[Records for this task Boundary: Start]

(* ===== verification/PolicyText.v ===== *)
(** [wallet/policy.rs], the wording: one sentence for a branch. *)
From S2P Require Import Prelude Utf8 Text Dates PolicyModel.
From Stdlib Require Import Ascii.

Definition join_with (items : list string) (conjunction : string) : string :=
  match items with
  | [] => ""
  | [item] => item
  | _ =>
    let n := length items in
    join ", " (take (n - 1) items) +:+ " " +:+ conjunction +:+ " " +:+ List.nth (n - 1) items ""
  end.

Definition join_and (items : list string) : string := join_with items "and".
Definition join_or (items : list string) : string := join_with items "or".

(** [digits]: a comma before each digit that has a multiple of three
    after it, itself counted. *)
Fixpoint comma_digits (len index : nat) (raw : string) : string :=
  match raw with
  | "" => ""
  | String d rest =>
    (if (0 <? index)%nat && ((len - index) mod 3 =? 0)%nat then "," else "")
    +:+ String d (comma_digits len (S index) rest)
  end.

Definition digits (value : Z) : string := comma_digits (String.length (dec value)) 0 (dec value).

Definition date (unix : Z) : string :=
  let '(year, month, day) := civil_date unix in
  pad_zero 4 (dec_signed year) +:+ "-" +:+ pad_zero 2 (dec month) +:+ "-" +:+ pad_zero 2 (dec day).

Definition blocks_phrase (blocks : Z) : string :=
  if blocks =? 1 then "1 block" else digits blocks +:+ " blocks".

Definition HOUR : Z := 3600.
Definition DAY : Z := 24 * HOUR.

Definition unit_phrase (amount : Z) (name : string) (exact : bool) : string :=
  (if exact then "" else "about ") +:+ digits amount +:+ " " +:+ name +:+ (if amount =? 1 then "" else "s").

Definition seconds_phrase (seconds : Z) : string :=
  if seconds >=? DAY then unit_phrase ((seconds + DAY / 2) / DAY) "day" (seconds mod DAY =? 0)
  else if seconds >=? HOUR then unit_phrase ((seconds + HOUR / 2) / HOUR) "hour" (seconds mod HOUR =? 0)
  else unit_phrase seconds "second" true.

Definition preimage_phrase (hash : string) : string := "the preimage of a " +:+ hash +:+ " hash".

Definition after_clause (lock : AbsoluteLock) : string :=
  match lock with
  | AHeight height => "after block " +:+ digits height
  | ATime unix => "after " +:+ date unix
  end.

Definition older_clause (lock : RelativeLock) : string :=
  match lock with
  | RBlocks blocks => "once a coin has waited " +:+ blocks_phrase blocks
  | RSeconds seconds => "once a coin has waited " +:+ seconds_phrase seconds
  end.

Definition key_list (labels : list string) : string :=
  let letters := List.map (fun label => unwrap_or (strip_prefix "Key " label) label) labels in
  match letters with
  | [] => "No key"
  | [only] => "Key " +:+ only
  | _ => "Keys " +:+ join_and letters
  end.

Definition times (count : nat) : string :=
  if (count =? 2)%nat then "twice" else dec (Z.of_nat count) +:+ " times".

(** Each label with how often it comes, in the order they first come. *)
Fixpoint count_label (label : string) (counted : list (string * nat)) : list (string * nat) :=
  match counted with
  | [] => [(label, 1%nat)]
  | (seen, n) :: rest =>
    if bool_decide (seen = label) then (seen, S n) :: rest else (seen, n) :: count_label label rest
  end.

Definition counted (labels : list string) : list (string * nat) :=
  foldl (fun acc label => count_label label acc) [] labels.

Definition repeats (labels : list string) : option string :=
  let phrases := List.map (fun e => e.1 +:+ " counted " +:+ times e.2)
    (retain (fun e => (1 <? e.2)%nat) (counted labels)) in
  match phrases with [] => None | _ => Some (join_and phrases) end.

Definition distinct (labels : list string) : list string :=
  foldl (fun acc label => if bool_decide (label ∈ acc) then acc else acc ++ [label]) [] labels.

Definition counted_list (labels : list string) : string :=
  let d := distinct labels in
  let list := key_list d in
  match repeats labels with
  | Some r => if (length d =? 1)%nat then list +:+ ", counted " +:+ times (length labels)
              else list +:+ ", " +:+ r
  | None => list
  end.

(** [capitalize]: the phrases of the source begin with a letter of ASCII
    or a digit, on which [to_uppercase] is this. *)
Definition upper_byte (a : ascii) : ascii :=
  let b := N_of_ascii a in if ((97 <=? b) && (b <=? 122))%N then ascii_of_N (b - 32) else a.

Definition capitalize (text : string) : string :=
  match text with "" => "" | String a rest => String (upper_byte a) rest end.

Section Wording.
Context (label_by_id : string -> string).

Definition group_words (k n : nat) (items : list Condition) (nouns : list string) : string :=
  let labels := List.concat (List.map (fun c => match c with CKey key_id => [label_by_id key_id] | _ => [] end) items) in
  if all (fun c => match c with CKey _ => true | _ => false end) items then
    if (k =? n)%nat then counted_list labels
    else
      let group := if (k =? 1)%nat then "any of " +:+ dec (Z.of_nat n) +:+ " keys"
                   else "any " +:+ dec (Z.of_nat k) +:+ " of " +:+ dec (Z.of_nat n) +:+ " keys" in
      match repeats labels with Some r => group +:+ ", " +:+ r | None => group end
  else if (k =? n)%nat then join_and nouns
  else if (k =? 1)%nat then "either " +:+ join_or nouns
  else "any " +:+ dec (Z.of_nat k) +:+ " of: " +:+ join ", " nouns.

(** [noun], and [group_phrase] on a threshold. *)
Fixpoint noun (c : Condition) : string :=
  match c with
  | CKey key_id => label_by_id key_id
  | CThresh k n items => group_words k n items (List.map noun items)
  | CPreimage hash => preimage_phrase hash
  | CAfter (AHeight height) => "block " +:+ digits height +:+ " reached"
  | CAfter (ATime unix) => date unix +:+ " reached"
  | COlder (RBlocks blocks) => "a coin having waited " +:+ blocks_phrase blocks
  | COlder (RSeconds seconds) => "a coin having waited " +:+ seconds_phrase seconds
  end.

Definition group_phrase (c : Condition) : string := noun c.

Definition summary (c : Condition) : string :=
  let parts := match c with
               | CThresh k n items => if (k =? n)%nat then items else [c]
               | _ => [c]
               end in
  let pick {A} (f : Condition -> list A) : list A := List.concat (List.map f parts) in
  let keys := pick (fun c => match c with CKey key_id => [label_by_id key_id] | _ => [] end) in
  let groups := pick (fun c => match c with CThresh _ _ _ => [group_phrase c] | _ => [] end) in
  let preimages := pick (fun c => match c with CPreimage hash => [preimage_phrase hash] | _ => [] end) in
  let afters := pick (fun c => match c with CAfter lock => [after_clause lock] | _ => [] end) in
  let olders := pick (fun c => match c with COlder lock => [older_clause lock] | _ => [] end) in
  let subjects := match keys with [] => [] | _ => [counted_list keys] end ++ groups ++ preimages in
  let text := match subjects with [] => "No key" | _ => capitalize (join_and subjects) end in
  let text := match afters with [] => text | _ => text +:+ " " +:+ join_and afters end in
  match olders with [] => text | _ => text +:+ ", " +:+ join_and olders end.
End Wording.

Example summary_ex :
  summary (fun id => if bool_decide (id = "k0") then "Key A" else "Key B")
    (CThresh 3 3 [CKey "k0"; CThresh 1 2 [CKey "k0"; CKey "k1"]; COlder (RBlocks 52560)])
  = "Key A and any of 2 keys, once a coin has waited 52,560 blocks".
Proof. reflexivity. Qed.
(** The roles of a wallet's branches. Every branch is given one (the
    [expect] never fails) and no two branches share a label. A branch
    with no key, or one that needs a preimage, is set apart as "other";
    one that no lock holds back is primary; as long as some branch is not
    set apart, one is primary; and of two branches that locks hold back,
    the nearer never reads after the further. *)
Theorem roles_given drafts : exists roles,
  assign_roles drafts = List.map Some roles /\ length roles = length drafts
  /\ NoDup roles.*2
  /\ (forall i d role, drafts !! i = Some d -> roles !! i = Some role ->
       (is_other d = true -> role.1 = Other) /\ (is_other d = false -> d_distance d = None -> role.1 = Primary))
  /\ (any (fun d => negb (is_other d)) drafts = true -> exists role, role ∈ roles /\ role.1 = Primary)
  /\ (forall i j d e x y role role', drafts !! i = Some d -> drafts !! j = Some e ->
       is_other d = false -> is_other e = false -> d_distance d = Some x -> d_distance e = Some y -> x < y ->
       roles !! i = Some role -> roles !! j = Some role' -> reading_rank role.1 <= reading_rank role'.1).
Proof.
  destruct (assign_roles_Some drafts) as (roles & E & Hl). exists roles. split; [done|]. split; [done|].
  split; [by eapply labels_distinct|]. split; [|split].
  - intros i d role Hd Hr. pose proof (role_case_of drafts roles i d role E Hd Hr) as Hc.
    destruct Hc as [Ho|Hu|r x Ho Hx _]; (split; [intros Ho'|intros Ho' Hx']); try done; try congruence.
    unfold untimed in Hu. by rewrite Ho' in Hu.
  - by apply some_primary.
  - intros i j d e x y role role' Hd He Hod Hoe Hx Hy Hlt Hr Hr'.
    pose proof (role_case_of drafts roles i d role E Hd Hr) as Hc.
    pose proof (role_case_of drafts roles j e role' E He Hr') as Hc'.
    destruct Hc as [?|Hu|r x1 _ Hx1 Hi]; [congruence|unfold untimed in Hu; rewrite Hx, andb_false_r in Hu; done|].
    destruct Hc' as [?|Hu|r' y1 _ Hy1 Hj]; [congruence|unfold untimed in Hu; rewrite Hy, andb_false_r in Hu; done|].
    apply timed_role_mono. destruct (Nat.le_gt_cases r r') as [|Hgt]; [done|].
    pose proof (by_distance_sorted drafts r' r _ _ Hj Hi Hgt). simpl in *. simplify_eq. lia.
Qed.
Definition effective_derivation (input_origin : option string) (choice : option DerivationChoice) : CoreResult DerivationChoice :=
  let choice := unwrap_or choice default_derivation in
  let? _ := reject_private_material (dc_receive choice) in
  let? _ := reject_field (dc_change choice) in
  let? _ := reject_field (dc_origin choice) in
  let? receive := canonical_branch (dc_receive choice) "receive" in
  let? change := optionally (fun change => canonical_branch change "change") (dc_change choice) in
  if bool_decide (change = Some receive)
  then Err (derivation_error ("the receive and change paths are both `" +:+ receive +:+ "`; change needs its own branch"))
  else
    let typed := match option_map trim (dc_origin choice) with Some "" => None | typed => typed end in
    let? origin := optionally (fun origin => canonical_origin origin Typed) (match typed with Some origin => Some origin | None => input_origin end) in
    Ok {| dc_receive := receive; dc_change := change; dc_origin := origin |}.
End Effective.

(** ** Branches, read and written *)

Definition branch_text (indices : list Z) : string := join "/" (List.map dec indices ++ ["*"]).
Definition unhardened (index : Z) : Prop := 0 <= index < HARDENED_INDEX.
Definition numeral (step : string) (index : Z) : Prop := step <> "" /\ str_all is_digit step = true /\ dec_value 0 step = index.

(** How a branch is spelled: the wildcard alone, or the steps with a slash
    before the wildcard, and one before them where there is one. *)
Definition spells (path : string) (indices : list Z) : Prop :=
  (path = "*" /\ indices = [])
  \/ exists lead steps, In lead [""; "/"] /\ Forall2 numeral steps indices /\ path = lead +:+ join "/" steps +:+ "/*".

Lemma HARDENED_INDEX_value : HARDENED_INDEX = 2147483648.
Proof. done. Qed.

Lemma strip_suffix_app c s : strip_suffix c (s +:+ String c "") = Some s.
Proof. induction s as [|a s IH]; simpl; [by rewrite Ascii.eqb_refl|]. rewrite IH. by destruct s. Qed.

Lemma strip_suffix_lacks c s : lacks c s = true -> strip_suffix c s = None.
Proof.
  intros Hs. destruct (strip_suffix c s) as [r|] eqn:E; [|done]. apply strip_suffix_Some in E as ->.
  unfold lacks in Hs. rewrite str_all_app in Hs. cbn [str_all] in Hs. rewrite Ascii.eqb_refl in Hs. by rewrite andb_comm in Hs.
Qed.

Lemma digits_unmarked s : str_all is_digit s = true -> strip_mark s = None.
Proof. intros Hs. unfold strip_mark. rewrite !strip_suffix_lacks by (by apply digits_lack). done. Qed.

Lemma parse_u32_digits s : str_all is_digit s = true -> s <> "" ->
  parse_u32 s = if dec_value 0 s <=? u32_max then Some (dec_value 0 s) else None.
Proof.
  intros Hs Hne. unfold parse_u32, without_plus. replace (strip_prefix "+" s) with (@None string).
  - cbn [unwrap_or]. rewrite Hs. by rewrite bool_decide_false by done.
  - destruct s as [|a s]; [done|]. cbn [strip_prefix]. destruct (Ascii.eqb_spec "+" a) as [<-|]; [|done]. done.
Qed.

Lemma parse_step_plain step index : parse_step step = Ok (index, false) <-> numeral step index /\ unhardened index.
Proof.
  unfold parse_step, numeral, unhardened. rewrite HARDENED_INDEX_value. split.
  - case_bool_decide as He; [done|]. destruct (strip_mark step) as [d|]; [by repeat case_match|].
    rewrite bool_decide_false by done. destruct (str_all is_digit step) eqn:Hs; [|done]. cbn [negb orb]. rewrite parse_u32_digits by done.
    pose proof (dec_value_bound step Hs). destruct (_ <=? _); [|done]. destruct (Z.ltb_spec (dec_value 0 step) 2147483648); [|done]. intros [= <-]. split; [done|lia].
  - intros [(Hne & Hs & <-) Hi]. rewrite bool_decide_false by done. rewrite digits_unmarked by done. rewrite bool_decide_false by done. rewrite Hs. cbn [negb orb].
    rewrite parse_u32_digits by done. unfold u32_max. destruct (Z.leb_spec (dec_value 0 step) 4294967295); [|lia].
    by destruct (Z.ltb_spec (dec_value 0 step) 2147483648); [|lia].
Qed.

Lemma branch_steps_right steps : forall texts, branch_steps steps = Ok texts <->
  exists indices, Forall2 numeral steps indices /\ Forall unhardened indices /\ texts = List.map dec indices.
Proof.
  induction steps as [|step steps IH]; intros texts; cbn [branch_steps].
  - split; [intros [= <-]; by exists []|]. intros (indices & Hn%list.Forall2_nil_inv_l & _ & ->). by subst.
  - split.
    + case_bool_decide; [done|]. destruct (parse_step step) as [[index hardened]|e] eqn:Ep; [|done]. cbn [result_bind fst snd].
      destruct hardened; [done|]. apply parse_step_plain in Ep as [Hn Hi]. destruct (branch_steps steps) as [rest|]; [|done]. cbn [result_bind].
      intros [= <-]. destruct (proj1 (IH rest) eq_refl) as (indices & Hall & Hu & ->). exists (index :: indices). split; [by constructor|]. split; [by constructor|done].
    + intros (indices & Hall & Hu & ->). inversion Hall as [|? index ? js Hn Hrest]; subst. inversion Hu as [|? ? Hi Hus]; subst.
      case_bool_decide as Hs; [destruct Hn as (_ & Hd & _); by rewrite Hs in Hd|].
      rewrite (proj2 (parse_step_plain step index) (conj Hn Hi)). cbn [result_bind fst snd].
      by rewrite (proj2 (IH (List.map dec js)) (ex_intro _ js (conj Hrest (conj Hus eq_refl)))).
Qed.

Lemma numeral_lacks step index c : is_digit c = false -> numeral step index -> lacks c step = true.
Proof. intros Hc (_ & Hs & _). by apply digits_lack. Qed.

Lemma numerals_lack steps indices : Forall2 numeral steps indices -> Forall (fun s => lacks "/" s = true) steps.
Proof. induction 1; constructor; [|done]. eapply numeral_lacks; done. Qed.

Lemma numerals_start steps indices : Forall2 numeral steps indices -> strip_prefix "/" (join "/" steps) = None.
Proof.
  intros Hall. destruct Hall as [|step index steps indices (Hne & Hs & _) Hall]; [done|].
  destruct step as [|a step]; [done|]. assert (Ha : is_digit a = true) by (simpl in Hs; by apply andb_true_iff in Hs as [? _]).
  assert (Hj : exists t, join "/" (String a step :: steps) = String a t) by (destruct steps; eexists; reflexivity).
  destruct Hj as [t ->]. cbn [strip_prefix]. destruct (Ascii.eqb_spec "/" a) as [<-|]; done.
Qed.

[Records for this task Boundary: End]

[Your goal]: Line tally for "before": say how many lines of the records above contain it, and give nothing but the number.

[Output]: 2